Watertube Boiler Parts Explained

Watertube Boiler Parts Explained

A watertube boiler converts water into steam by heating it using the energy released from burning fuels; the exception to this is a heat recovery steam generator (HRSG) which converts water into steam using heat recovered from exhaust gases. Watertube boilers are used for many industrial applications, but this article is focused upon watertube boilers used within power stations.

Good to know – to aid understanding and familiarisation, this article uses the various forms of water-tube, watertube, and water tube, throughout; all expressions mean the same thing.

Good to know – please see our main Watertube Boilers Explained article if you require a general overview concerning how watertube boilers work, their designs, and operation.

Power Station Watertube Boiler

Power Station Watertube Boiler

 

Water Tube Boiler Design

A large power plant boiler uses thousands of parts in order to produce steam efficiently and reliably. The main parts of a water tube boiler are given in this article, but there are many more! Use the below diagram as a reference as you work through this article. 

Water Tube Boiler Parts and Locations

Water Tube Boiler Parts and Locations

 

Water Tube Boiler Components and Locations

Steam Drum

A steam drum is a cylindrical vessel that holds water and distributes steam; it is located at the top of the boiler. The steam drum collects the steam generated by the riser tubes, which surround the furnace. Steam drums contain internal components like cyclone separators and scrubbers to ensure that the discharged steam is dry and free from water droplets, thus avoiding moisture carryover to the superheaters and steam turbine(s). Chemicals are dosed into the steam drum because the environment within the drum is turbulent, thus aiding mixing of the chemicals into the system.

Watertube Boiler Steam Drum

Watertube Boiler Steam Drum

Mud Drum

Mud drums are positioned at the bottom of a watertube boiler; they collect sediment and impurities from the boiler water system. In some boiler designs, especially more modern or compact designs, a dedicated mud drum might not be present. Instead, water headers installed at the bottom of the boiler can perform the same function (these headers serve as collection points for impurities, effectively acting as mud drums).

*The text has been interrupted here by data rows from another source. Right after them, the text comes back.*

Lemma merge_twice_doubles_memberships_witness :
  Dict.keys (Organize.merge [[Demo.twice_seen]]) = ["octo/cat"]
  /\ memberships (Organize.merge [[Demo.twice_seen]]) "octo/cat"
     = [Demo.seen "all"; Demo.seen "python"]
  /\ memberships (Organize.merge [[Demo.twice_seen]; [Demo.twice_seen]])
       "octo/cat"
     = [Demo.seen "all"; Demo.seen "python";
        Demo.seen "all"; Demo.seen "python"]
  /\ Organize.merge [[Demo.twice_seen]; [Demo.twice_seen]]
     <> Organize.merge [[Demo.twice_seen]].
Proof.
  destruct (@merge_twice_doubles_memberships [Demo.twice_seen] "octo/cat")
    as (_ & _ & Hone & _ & _ & Htwice & _ & Hdiffer).
  split; [reflexivity|]. split; [exact Hone|].
  split; [rewrite Htwice, Hone; reflexivity|].
  apply Hdiffer. rewrite Hone. discriminate.
Defined.

Lemma aggregate_permutation_witness :
  Permutation Demo.stable_python_first Demo.stable_rust_first
  /\ agree_on "octo/cat" Demo.stable_python_first
  /\ scalars
       (fst (Gathering.aggregate_pairs "all" "daily" Demo.stable_python_first))
       "octo/cat"
     = scalars
         (fst (Gathering.aggregate_pairs "all" "daily" Demo.stable_rust_first))
         "octo/cat"
  /\ Permutation
       (memberships
          (fst (Gathering.aggregate_pairs "all" "daily"
                  Demo.stable_python_first)) "octo/cat")
       (memberships
          (fst (Gathering.aggregate_pairs "all" "daily"
                  Demo.stable_rust_first)) "octo/cat").
Proof.
  assert (Hperm : Permutation Demo.stable_python_first Demo.stable_rust_first)
    by apply perm_swap.
  assert (Hagree : agree_on "octo/cat" Demo.stable_python_first).
  { intros r1 r2 H1 H2 _ _. simpl in H1, H2.
    destruct H1 as [<-|[<-|[]]], H2 as [<-|[<-|[]]]; reflexivity. }
  destruct (@aggregate_permutation "all" "daily" Demo.stable_python_first
              Demo.stable_rust_first "octo/cat" Hperm)
    as (_ & Hmem & Hscal & _).
  split; [exact Hperm|]. split; [exact Hagree|].
  split; [exact (Hscal Hagree) | exact Hmem].
Defined.

Lemma merge_pass_writes_latest_and_hourly_witness :
  fst (Organize.main Demo.names_only Demo.a_clock_reading Demo.merge_world)
  = Py.Return tt
  /\ Dict.get "data/latest.json"
       (FS.files
          (snd (Organize.main Demo.names_only Demo.a_clock_reading
                  Demo.merge_world)))
     = Some (Demo.lines ["octo/cat"; "ferris/crab"])
  /\ Dict.get "data/2025_11_03_22.json"
       (FS.files
          (snd (Organize.main Demo.names_only Demo.a_clock_reading
                  Demo.merge_world)))
     = Some (Demo.lines ["octo/cat"; "ferris/crab"])
  /\ Organize.archive_path (Demo.a_clock_reading + 899)
     = Organize.archive_path Demo.a_clock_reading
  /\ Organize.archive_path (Demo.a_clock_reading + 900)
     <> Organize.archive_path Demo.a_clock_reading
  /\ exists y m d h,
       Organize.get_jst_time Demo.a_clock_reading =
         String.concat "_"
           [Organize.pad4 y; Organize.pad2 m; Organize.pad2 d;
            Organize.pad2 h]
       /\ Calendar.hours_since_epoch y m d h = 489502%Z.
Proof.
  assert (Hrange : (0 <= Demo.a_clock_reading < 253402268400)%Z)
    by (unfold Demo.a_clock_reading; lia).
  destruct (@merge_pass_writes_latest_and_hourly Demo.names_only
              Demo.a_clock_reading Demo.merge_world
              ["temp/daily-all.json"; "temp/weekly-all.json"]
              [[ {| record := Demo.repo "octo/cat" 0; published := [] |};
                 {| record := Demo.repo "ferris/crab" 0; published := [] |} ];
               [ {| record := Demo.repo "octo/cat" 0; published := [] |} ]]
              Hrange eq_refl eq_refl eq_refl eq_refl eq_refl)
    as (_ & Hret & _ & Hlatest & Harchive & _ & _ & Hname & Hhour & Hother).
  split; [exact Hret|]. split; [exact Hlatest|]. split; [exact Harchive|].
  split; [apply Hhour; reflexivity|]. split.
  - intros Hsame. apply Hother in Hsame.
    + vm_compute in Hsame. discriminate Hsame.
    + unfold Demo.a_clock_reading. lia.
  - destruct Hname as (y & m & d & h & Hn & _ & _ & _ & _ & Hc).
    exists y, m, d, h. split; [exact Hn | exact Hc].
Defined.

Lemma list_files_return_sentinels_json_files_raise_witness :
  fst (Gathering.save_list "./temp/lang_list.txt" ["python"] Demo.locked_world)
  = Py.Return false
  /\ fst (Gathering.load_list "./temp/lang_list.txt" Demo.locked_world)
     = Py.Return None
  /\ fst (Gathering.load_list "./temp/missing.txt" Demo.cached_world)
     = Py.Return None
  /\ fst (Gathering.load_list "./temp/lang_list.txt" Demo.cached_world)
     = Py.Return (Some ["python"; "rust"])
  /\ fst (Gathering.save_dict Demo.names_only "./data/latest.json" []
            Demo.locked_world)
     = Py.Raise Py.OSError.
Proof.
  destruct (@list_files_return_sentinels_json_files_raise Demo.names_only
              "./temp/lang_list.txt" ["python"] "./data/latest.json" []
              Demo.locked_world)
    as (Hsave & _ & _ & Hload & _ & Hjson).
  destruct (@list_files_return_sentinels_json_files_raise Demo.names_only
              "./temp/missing.txt" [] "" [] Demo.cached_world)
    as (_ & _ & Hmissing & _).
  destruct (@list_files_return_sentinels_json_files_raise Demo.names_only
              "./temp/lang_list.txt" [] "" [] Demo.cached_world)
    as (_ & _ & _ & _ & Hlist & _).
  split; [exact Hsave|]. split; [exact (Hload eq_refl)|].
  split; [exact (Hmissing eq_refl)|].
  split; [exact (Hlist _ eq_refl eq_refl)|].
  exact (proj1 (Hjson eq_refl)).
Defined.

(** A cached list that is no UTF-8 makes [load_list] raise
    [UnicodeDecodeError], a [ValueError] that its handler lets through,
    and the run with it. *)
Example load_list_raises_on_undecodable_file :
  fst (Gathering.load_list "./temp/lang_list.txt" Samples.undecodable_world)
  = Py.Raise Py.ValueError
  /\ Gathering.main Demo.names_only Demo.line_pages Demo.weekly_net []
       "weekly" "all" Samples.undecodable_world
     = (Py.Raise Py.ValueError, Samples.undecodable_world).
Proof. split; reflexivity. Qed.

(** Lines end at a newline, at a carriage return and at both together,
    and [strip] removes the white space that is not ASCII too. *)
Example load_list_reads_foreign_line_endings :
  fst (Gathering.load_list "./temp/lang_list.txt" Samples.foreign_world)
  = Py.Return (Some ["go"; "c"; "rust"]).
Proof. reflexivity. Qed.

(** The scenario of the specification: two entries, the repository met
    under python and rust with two memberships, the other with one; python
    and rust go to the cached list. *)
Example aggregate_scenario :
  let run :=
    Gathering.aggregate "all" "daily" Demo.scenario_results
      Demo.scenario_languages in
  Dict.keys (fst run) = ["octo/cat"; "guido/snake"]
  /\ memberships (fst run) "octo/cat" = [Demo.seen "python"; Demo.seen "rust"]
  /\ memberships (fst run) "guido/snake" = [Demo.seen "python"]
  /\ snd run = ["python"; "rust"].
Proof. repeat split. Qed.

(* ================================================================== *)
(** * Part III: further properties of the programs *)
(* ================================================================== *)

Unset Implicit Arguments.

(** ** What the two loops keep *)

Section Conservation.
Implicit Types (output : Dict.t AggregatedEntity) (k : string).

Lemma total_update_extend k ms output :
  total_memberships
    (Dict.update k (Organize.extend_published ms) output) =
  total_memberships output
  + (if Dict.mem k output then List.length ms else 0).
Proof.
  unfold total_memberships, Dict.values, Dict.mem.
  induction output as [|[k0 e] rest IH]; simpl; [reflexivity|].
  destruct (String.eqb k0 k); simpl.
  - rewrite length_app. lia.
  - rewrite IH. destruct (Dict.get k rest); lia.
Qed.

Lemma total_merge_repo output repo :
  total_memberships (Organize.merge_repo output repo) =
  total_memberships output + List.length (published repo).
Proof.
  unfold Organize.merge_repo.
  destruct (Dict.mem (name_of repo) output) eqn:Hmem.
  - rewrite total_update_extend, Hmem. reflexivity.
  - unfold Dict.set. rewrite Hmem.
    unfold total_memberships, Dict.values.
    rewrite !map_app, list_sum_app. simpl. lia.
Qed.

Lemma total_fold_merge repos : forall output,
  total_memberships (fold_left Organize.merge_repo repos output) =
  total_memberships output
  + list_sum (map (fun e => List.length (published e)) repos).
Proof.
  induction repos as [|r rest IH]; intros output; simpl; [lia|].
  rewrite IH, total_merge_repo. lia.
Qed.

Lemma length_tagged spoken since pairs :
  list_sum (map (fun e => List.length (published e))
              (tagged spoken since pairs)) =
  List.length (flat_map fst pairs).
Proof.
  unfold tagged. induction pairs as [|[result language] rest IH]; simpl.
  - reflexivity.
  - rewrite map_app, list_sum_app, length_app, IH. f_equal.
    induction result as [|r result IHr]; simpl; [reflexivity | now rewrite IHr].
Qed.

(** X1. A run records one membership for every repository occurrence it
    processes: the membership lists of the dictionary hold, together, as
    many elements as the per-language results hold repositories. *)
Theorem aggregate_counts_every_occurrence :
  forall spoken since (pairs : list (list EntityRecord * string)),
    total_memberships (fst (Gathering.aggregate_pairs spoken since pairs)) =
    List.length (flat_map fst pairs).
Proof.
  intros spoken since pairs.
  rewrite fst_aggregate_pairs, total_fold_merge, length_tagged. reflexivity.
Qed.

Water Tube Boiler Steam and Mud Drum Locations

Water Tube Boiler Steam and Mud Drum Locations

Water Tubes

Water tubes contain boiler water before it changes state/phase to steam. The name of a water tube changes depending upon its location within the boiler, for example:

  • Downcomer tubes – carry cool water from the steam drum towards the lower part of the boiler.
  • Riser tubes – carry heated water and steam from the lower part of the boiler to the steam drum.

Headers

Headers are large cylinders with multiple connections. Headers collect the working fluid for a group of tubes and are typically labelled as either upper headers or lower headers. If a header is installed in a high position within the boiler, it collects the water/steam mixture from its associated riser tubes, then channels it to the steam drum through multiple pipes; it is known as a steam header or upper header. If a header is installed in a low position in the boiler, it distributes water to its connecting pipes; it is known as a water header or lower header.

  • Steam header – collects steam from the riser tubes and discharges it to the steam drum.
  • Water header – distributes water to the base of the riser tubes.

Burner

The main inputs of a boiler are:

  • Fuel – serves as the source of heat energy.
  • Air – provides the oxygen necessary for combustion.
  • Water – required to generate steam. 

Coal-Fired Boiler Inputs

Coal-Fired Boiler Inputs

The burner is responsible for mixing fuel and air then igniting the mixture to create the flame that heats the water tubes; a burner ensures efficient combustion and a stable flame. There can be multiple burners in a single boiler and these can be arranged in various configurations:

  • Front Wall – burners are arranged on the front wall of the boiler.
  • Opposing Walls – burners are placed on opposing walls, facing each other.
  • Corners – burners are positioned in the corners of the furnace.

Tangential burners and wall-fired burners are the two most common types of burners utilized in water-tube boilers.

Furnace

The core of a watertube boiler is its furnace, where fuel combustion occurs, generating heat. Surrounding the furnace are tubes full of water, which form the ‘water walls’ of the boiler. Boiler tubes absorb the heat generated by combustion, converting the water inside the tubes to steam; this steam can then be used to drive steam turbines or provide heat for various industrial processes.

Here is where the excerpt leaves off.